German Retina Society. 24th Annual Conference of the German Retina Society. Aachen, 17.-18.06.2011. Düsseldorf: German Medical Science GMS Publishing House; 2011. Doc11rg05

doi: 10.3205/11rg05, urn:nbn:de:0183-11rg055

This is the translated version of the article.
The original version can be found at:

Published: June 15, 2011

© 2011 Alex et al.
This is an Open Access article distributed under the terms of the Creative Commons Attribution License ( You are free: to Share – to copy, distribute and transmit the work, provided the original author and source are credited.



Background: The aim of the study was to evaluate new imaging modalities of the fundus in a model of choroidal neovascularization in mice which enable long term in-vivo monitoring.

Methods: Using a slit lamp adaptor, six to ten laser spots (200 mW, 0,1 second duration) were positioned in between the large retinal blood vessels in the fundus of wild-type mice, thus retinal pigment epithelium (RPE) and Bruchs membrane were ruptured. One, two and three weeks after laser, near infrared-, SD-OCT- and fluorescein angiography images were obtained. Afterwards, eyes were enucleated for histological examination.

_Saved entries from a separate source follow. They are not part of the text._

(* ===== verification/ProviderProps.v ===== *)
(** * Message sanitising: theorems

    What the sanitising functions of [Provider] guarantee to the models. *)

From S2P Require Import Prelude RustStr F64 Json Provider.

Local Open Scope stdpp_scope.

(** ** Members of messages *)

Lemma jget_set_field k v m : is_Some (as_object m) → jget k (set_field k v m) = Some v.
Proof. destruct m; simpl; intros [? [=]]. apply map_get_insert. Qed.

Lemma jget_set_field_ne k k' v m : k ≠ k' → jget k (set_field k' v m) = jget k m.
Proof. intros Hne. destruct m; simpl; [done..|]. by apply map_get_insert_ne. Qed.

Lemma role_set_content v m : role_of (set_field "content" v m) = role_of m.
Proof. unfold role_of, get_str. by rewrite jget_set_field_ne. Qed.

Lemma role_of_object m : role_of m ≠ "" → is_Some (as_object m).
Proof. destruct m; simpl; done. Qed.

Lemma role_field_is m r : r ≠ "" → str_field_is "role" r m = String.eqb (role_of m) r.
Proof.
  intros Hr. unfold str_field_is, role_of. destruct (get_str "role" m) as [s|]; simpl; [done|].
  by destruct r.
Qed.

Lemma map_insert_id k v m : map_get k m = Some v → map_insert k v m = m.
Proof.
  induction m as [|[k' v'] m IH]; simpl; [done|]. destruct (String.eqb k k') eqn:E.
  - intros [= ->]. by apply String.eqb_eq in E as ->.
  - intros H. by rewrite IH.
Qed.

Lemma map_update_insert k v w m :
  map_get k m = Some w → map_update k (λ _, v) m = map_insert k v m.
Proof.
  induction m as [|[k' v'] m IH]; simpl; [done|]. destruct (String.eqb k k') eqn:E.
  - by apply String.eqb_eq in E as ->.
  - intros H. by rewrite IH.
Qed.

(** ** Role alternation *)

(** Roles whose messages must not follow each other. *)
Definition speaks (m : json) : bool :=
  String.eqb (role_of m) "user" || String.eqb (role_of m) "assistant".

(** No two neighbours are both user or both assistant messages. *)
Definition alternating (l : list json) : Prop :=
  ∀ l1 a b l2, l = l1 ++ a :: b :: l2 → role_of a = role_of b → speaks a = false.

(** The first message that is not a system message, when there is one. *)
Definition opening (l : list json) : option json :=
  find_first (λ m, negb (String.eqb (role_of m) "system")) l.

(** What a model accepts: alternation, no trailing assistant message and no bare assistant
    message at the start. *)
Record acceptable (l : list json) : Prop := {
  acc_alternating : alternating l;
  acc_last : ∀ m, last l = Some m → role_of m ≠ "assistant";
  acc_opening : ∀ m, opening l = Some m → role_of m = "assistant" → has_tools m = true
}.

Lemma speaks_role a b : role_of a = role_of b → speaks a = speaks b.
Proof. unfold speaks. by intros ->. Qed.

Lemma alternating_nil : alternating [].
Proof. by intros [|? [|??]]. Qed.

Lemma alternating_singleton m : alternating [m].
Proof. intros [|? [|??]] ???; naive_solver. Qed.

Lemma alternating_cons a b l :
  alternating (a :: b :: l) ↔ (role_of a = role_of b → speaks a = false) ∧ alternating (b :: l).
Proof.
  split.
  - intros H. split; [by apply (H [] a b l)|].
    intros l1 c d l2 E. apply (H (a :: l1) c d l2). by rewrite E.
  - intros [H1 H2] [|x l1] c d l2 E; simplify_eq/=; [done|]. by eapply H2.
Qed.

Lemma alternating_reverse l : alternating l → alternating (reverse l).
Proof.
  intros H l1 a b l2 E. apply (f_equal reverse) in E.
  rewrite reverse_involutive, reverse_app, !reverse_cons, <-!app_assoc in E. simpl in E.
  intros Hr. rewrite (speaks_role _ _ Hr). by eapply H.
Qed.

(** Replacing the head by a message of the same role. *)
Lemma alternating_replace a a' l :
  role_of a' = role_of a → alternating (a :: l) → alternating (a' :: l).
Proof.
  intros Hr H. destruct l as [|b l]; [apply alternating_singleton|].
  apply alternating_cons in H as [H1 H2]. apply alternating_cons. split; [|done].
  rewrite Hr, (speaks_role _ _ Hr). done.
Qed.

Lemma alternating_tail a l : alternating (a :: l) → alternating l.
Proof.
  destruct l as [|b l]; intros H; [apply alternating_nil|]. by apply alternating_cons in H as [_ H].
Qed.

(** A message is merged into its predecessor or added. *)
Lemma merge_step_spec merged msg :
  (∃ prev older m', merged = prev :: older ∧ merge_step merged msg = m' :: older ∧
     role_of prev = role_of msg ∧ role_of m' = role_of msg ∧ speaks msg = true) ∨
  (merge_step merged msg = msg :: merged ∧
     ∀ prev older, merged = prev :: older → role_of msg = role_of prev → speaks msg = false).
Proof.
  destruct merged as [|prev older]; [by right|]. cbn [merge_step].
  change (String.eqb (role_of msg) "user" || String.eqb (role_of msg) "assistant") with (speaks msg).
  destruct (String.eqb (role_of prev) (role_of msg)) eqn:Er, (speaks msg) eqn:Es; cbn [andb].
  2-4: right; split; [done|]; intros ?? [= <- <-] H; try done;
       by rewrite H, String.eqb_refl in Er.
  apply String.eqb_eq in Er. left. exists prev, older.
  assert (negb (String.eqb (role_of msg) "system") && negb (String.eqb (role_of msg) "tool") = true)
    as Hs.
  { unfold speaks in Es. apply orb_true_iff in Es as [Es|Es]; apply String.eqb_eq in Es; by rewrite Es. }
  rewrite Hs. clear Hs.
  destruct (String.eqb (role_of msg) "assistant" && has_tools msg); [by eexists|].
  destruct (String.eqb (role_of msg) "assistant" && has_tools prev); [by eexists|].
  destruct (default (JStr "") (jget "content" prev)); try by eexists.
  destruct (default JNull (jget "content" msg)); try by eexists.
  eexists. split_and!; try done. by rewrite role_set_content.
Qed.

Lemma merge_step_alternating merged msg : alternating merged → alternating (merge_step merged msg).
Proof.
  intros H. destruct (merge_step_spec merged msg)
    as [(prev & older & m' & -> & -> & H1 & H2 & _)|[-> Hnew]].
  - eapply alternating_replace; [|done]. congruence.
  - destruct merged as [|prev older]; [apply alternating_singleton|].
    apply alternating_cons. split; [|done]. intros Hr. by eapply Hnew.
Qed.

Lemma merge_fold_alternating l merged : alternating merged → alternating (foldl merge_step merged l).
Proof. revert merged. induction l; simpl; auto using merge_step_alternating. Qed.

(** The messages of other roles are neither merged nor dropped. *)
Abbreviation silent m := (negb (speaks m)).

Lemma merge_step_silent merged msg :
  retain (λ m, silent m) (merge_step merged msg) =
  (if silent msg then [msg] else []) ++ retain (λ m, silent m) merged.
Proof.
  destruct (merge_step_spec merged msg)
    as [(prev & older & m' & -> & -> & H1 & H2 & H3)|[-> _]]; simpl.
  - by rewrite (speaks_role m' msg), (speaks_role prev msg), H3.
  - by destruct (silent msg).
Qed.

Lemma merge_fold_silent l merged :
  retain (λ m, silent m) (foldl merge_step merged l) =
  reverse (retain (λ m, silent m) l) ++ retain (λ m, silent m) merged.
Proof.
  revert merged. induction l as [|m l IH]; intros merged; simpl; [done|].
  rewrite IH, merge_step_silent. destruct (silent m); simpl; [|done].
  by rewrite reverse_cons, <-app_assoc.
Qed.

(** Popping leaves a list that does not end in an assistant message; only assistant
    messages go. *)
Lemma pop_trailing_spec merged popped :
  let '(rest, popped') := pop_trailing merged popped in
  (∃ gone, merged = gone ++ rest ∧ Forall (λ m, role_of m = "assistant") gone ∧
     (popped' = popped ∨ ∃ m, popped' = Some m ∧ m ∈ gone)) ∧
  (∀ m, head rest = Some m → role_of m ≠ "assistant").
Proof.
  revert popped. induction merged as [|m older IH]; intros popped; simpl.
  - split; [|done]. exists []. auto.
  - rewrite role_field_is by done. destruct (String.eqb (role_of m) "assistant") eqn:E.
    + apply String.eqb_eq in E. specialize (IH (Some m)).
      destruct (pop_trailing older (Some m)) as [rest popped'].
      destruct IH as [(gone & -> & Hg & Hp) Hh]. split; [|done].
      exists (m :: gone). split_and!; [done|by constructor|]. right.
      destruct Hp as [->|(x & -> & Hx)]; [by exists m; split; [|left]|].
      exists x. split; [done|by right].
    + apply String.eqb_neq in E. split; [|by intros ? [= <-]]. exists []. auto.
Qed.

Lemma alternating_app_r l1 l2 : alternating (l1 ++ l2) → alternating l2.
Proof. induction l1; simpl; eauto using alternating_tail. Qed.

Lemma speaks_assistant m : role_of m = "assistant" → speaks m = true.
Proof. intros H. unfold speaks. by rewrite H. Qed.

Lemma existsb_not_elem {A} (f : A → bool) l x : existsb f l = false → x ∈ l → f x = false.
Proof.
  intros H Hx. destruct (f x) eqn:E; [|done].
  assert (existsb f l = true) as H' by (apply existsb_exists; exists x; by rewrite <-list_elem_of_In).
  congruence.
Qed.

(** Recovery adds a user message in front of messages of other roles only. *)
Lemma recover_popped_spec merged popped :
  (∀ m, popped = Some m → role_of m = "assistant") →
  recover_popped merged popped = merged ∨
  ∃ m, recover_popped merged popped = m :: merged ∧ role_of m = "user" ∧
       ∀ x, x ∈ merged → role_of x ≠ "user".
Proof.
  intros Hp. unfold recover_popped. destruct popped as [m|]; [|by left].
  destruct (negb (bool_decide (merged = [])) && negb (existsb is_user_or_tool merged)) eqn:E;
    [|by left].
  apply andb_true_iff in E as [_ E]. apply negb_true_iff in E.
  right. eexists. split_and!; [done|..].
  - unfold role_of, get_str. rewrite jget_set_field; [done|].
    apply role_of_object. by rewrite (Hp m).
  - intros x Hx Hu. apply (existsb_not_elem _ _ _ E) in Hx. unfold is_user_or_tool in Hx.
    rewrite role_field_is in Hx by done. by rewrite Hu in Hx.
Qed.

Results: The laserspots were well defined in near infrared imaging. Degeneration of the RPE in laserspots could be well determined in SD-OCT. The near infrared imaging detected hyperreflective rimbs, which displayed enlargement over time. These rimbs showed thickend inner and outer retina in SD-OCT. Increased autofluorescence was first detectable after three weeks. On fluorescein angiography, increasing hyperfluorescent areas over time could be detected in and around the laserspots, representing leckage.

Conclusion: In-vivo monitoring of the development of choroidal neovascularization in the laser-induced mouse model is feasible. The described imaging modalities enable in-vivo montoring of new therapeutic approaches of choroidal neovascularization in mice and reduce the number of animals to be sacrified for histology.